Türkiye'de her şeyin mükemmel olmadığını, bazı konjonktürel ve yapısal sorunlar bulunduğuna da vurgu yapan Bakan Şimşek, "Türkiye'nin en önemli iki yapısal sorunu, yüksek cari işlemler açığı ve işsizliktir" dedi.Türkiye'de cari işlemler açığının önemli bir sorun olmaya devam ettiğini belirten Şimşek, şöyle devam etti:"2010 yılında GSMH'nın yüzde 6,5'i olan cari açık, bu yıl muhtemelen yüzde 10 civarında olacaktır. Cari açığın, 2012'de 65.4 milyar dolar ile GSMH'nın yüzde 8'ine inmesini öngörüyoruz. Yüksek cari işlemler açığımız, kısmen konjonktürel kısmen yapısal sebeplerden kaynaklanmaktadır. Konjonktürel sebepler arasında, Arap Baharı nedeniyle dış ticaret fazlası verdiğimiz bazı ülkelerde yaşanan sıkıntıları, Avro bölgesindeki borç krizi nedeniyle ve en büyük ticaret ortağımız olan AB'deki iç talebin zayıf olmasını ve nispeten yüksek emtia fiyatlarını saymak istiyorum. Türkiye'de iç talep, son iki yıldır en büyük ticaret ortağımız olan Avrupa'nın 8.10 katı hızla artmıştır. İhracatımızın yaklaşık yarısını gerçekleştirdiğimiz AB ülkelerinde iç talebin zayıf seyretmeye devam etmesi ile ihracatımızın yaklaşık dörtte birini gerçekleştirdiğimiz bazı Ortadoğu ve Kuzey Afrika ülkelerinde devam eden siyasi istikrarsızlık, dış ticaretimiz için önemli bir risk oluşturmaktadır. Konjonktürel etkileri iyi anlamak açısından sözlerle bir iki rakamı paylaşmak istiyorum. Ülkemiz, 2010 yılının ilk 10 ayında AB ülkeleriyle 14,3 milyar dolarlık dış ticaret açığı vermişken, 2011 yılında bu rakam 24,2 milyar dolara çıkmıştır. Sadece Libya'da siyasi kargaşa öncesinde şirketlerimizin üstlendiği projelerin değeri yaklaşık 16 milyar dolar düzeyindeydi."

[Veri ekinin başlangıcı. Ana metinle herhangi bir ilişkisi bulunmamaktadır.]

Lemma search_loop_ok key h fuel b par idx t e :
  rep h (nodes b) par idx t → shaped Fanout h t → sorted (flat h t) → (h < fuel)%nat → end_ b = Ok e b →
  runs (search_loop fuel key (tid t)) (λ it b', b' = b ∧
    ((∃ v, v ∈ flat h t ∧ v.1 = key ∧ points b it v) ∨ it = e ∧ ∀ v, v ∈ flat h t → v.1 ≠ key)) b.
Proof.
  revert fuel par idx t. induction h as [|h IH]; intros fuel par idx [x ks cs] Hr Hsh Hs Hf He; (destruct fuel as [|fuel]; [lia|]).
  all: pose proof (rep_node _ _ _ _ _ Hr) as Hn; cbn [tid] in Hn; cbn [search_loop tid]; apply runs_bind; (eapply runs_read; [exact Hn|]).
  - cbn in Hsh. subst cs. set (i := get_lb key _). cbn [laid keys_ tkeys].
    assert (fst <$> ks !! i ≠ Some key → runs end_ (λ it b', b' = b ∧ ((∃ v, v ∈ flat 0 (G x ks []) ∧ v.1 = key ∧ points b it v) ∨
      it = e ∧ ∀ v, v ∈ flat 0 (G x ks []) → v.1 ≠ key)) b) as Hend.
    { intros Hne. destruct (leaf_absent key ks par idx x Hs Hne) as [HA HB]. eexists _, _. split; [exact He|]. split; [done|]. right. split; [done|].
      intros v Hv. cbn [flat tkeys] in Hv. rewrite <-(take_drop i ks) in Hv.
      refine (absent_split key (take i ks) [] (drop i ks) HA HB _ v Hv). by intros ? ?%not_elem_of_nil. }
    destruct (ks !! i) as [v|] eqn:Hv; [|by apply Hend]. destruct (decide (key = v.1)) as [->|Hne].
    + apply runs_ret. split; [done|]. left. exists v. split; [by eapply list_elem_of_lookup_2|]. split; [done|]. eexists _, i. split; [exact Hn|]. done.
    + apply Hend. simpl. congruence.
  - destruct Hsh as [Hl Hk]. cbn [tkids tkeys] in Hl, Hk. set (i := get_lb key _). cbn [laid keys_ tkeys children_ tkids]. rewrite internal_node by done.
    assert (fst <$> ks !! i ≠ Some key → runs (c ← require ((tid <$> cs) !! i); search_loop fuel key c)
      (λ it b', b' = b ∧ ((∃ v, v ∈ flat (S h) (G x ks cs) ∧ v.1 = key ∧ points b it v) ∨ it = e ∧ ∀ v, v ∈ flat (S h) (G x ks cs) → v.1 ≠ key)) b) as Hdown.
    { intros Hne. destruct (descent key h x ks cs par idx Hs Hl Hne) as (L & c & R & A & B & -> & HL & _ & Hc & _ & _ & Hfl & HA & HB & _). fold i in HL, Hc.
      apply runs_bind. eapply runs_require; [exact Hc|]. apply rep_S in Hr as [_ Hrk]. cbn [tid tkids] in Hrk. apply eachi_app in Hrk as [_ [Hrc _]].
      apply Forall_app in Hk as [_ [[Hsc _] _]%Forall_cons]. rewrite Hfl in *. pose proof Hs as (_ & _ & (_ & Hsc' & _)%StronglySorted_app)%StronglySorted_app.
      eapply runs_mono; [eapply (IH fuel _ _ c Hrc Hsc Hsc'); [lia|exact He]|]. intros it b' [-> [(v & Hv & Hk' & Hp)|[-> Hno]]]; (split; [done|]).
      - left. exists v. rewrite !elem_of_app. auto.
      - right. split; [done|]. by apply absent_split. }
    destruct (ks !! i) as [v|] eqn:Hv; [|by apply Hdown]. destruct (decide (key = v.1)) as [->|Hne].
    + apply runs_ret. split; [done|]. left. exists v. split; [|split; [done|eexists _, i; split; [exact Hn|done]]].
      eapply keys_in_weave, list_elem_of_lookup_2; [by rewrite length_fmap|exact Hv].
    + apply Hdown. simpl. congruence.
Qed.
End Search.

CARİ AÇIĞIN YAPISAL BOYUTLARI
Cari açığın uzun vadeli politika tedbirleri gerektiren yapısal boyutları da bulunduğuna işaret eden Şimşek, "Bu bağlamda 3 soruna değinmek istiyorum: Ulusal tasarruf oranımızın düşük olması, enerjide dışa bağımlılığımızın yüksek olması ve katma değer zincirinde nispeten alt sıralarda olmamızdır" dedi.
Bu bağlamda, ilk olarak AK Parti hükümetleri döneminde kamu tasarruflarında artış sağladıklarını belirten Şimşek, enerjide dışa bağımlılığı azaltmak için de yerli ve yenilenebilir enerji kaynaklarını harekete geçirdiklerini söyledi. Şimşek, katma değeri yüksek ürünler için de, iktidara geldiklerinden bu yana araştırma ve geliştirme faaliyetlerine önem verdiklerini ve büyük oranda kaynak aktardıklarını söyledi.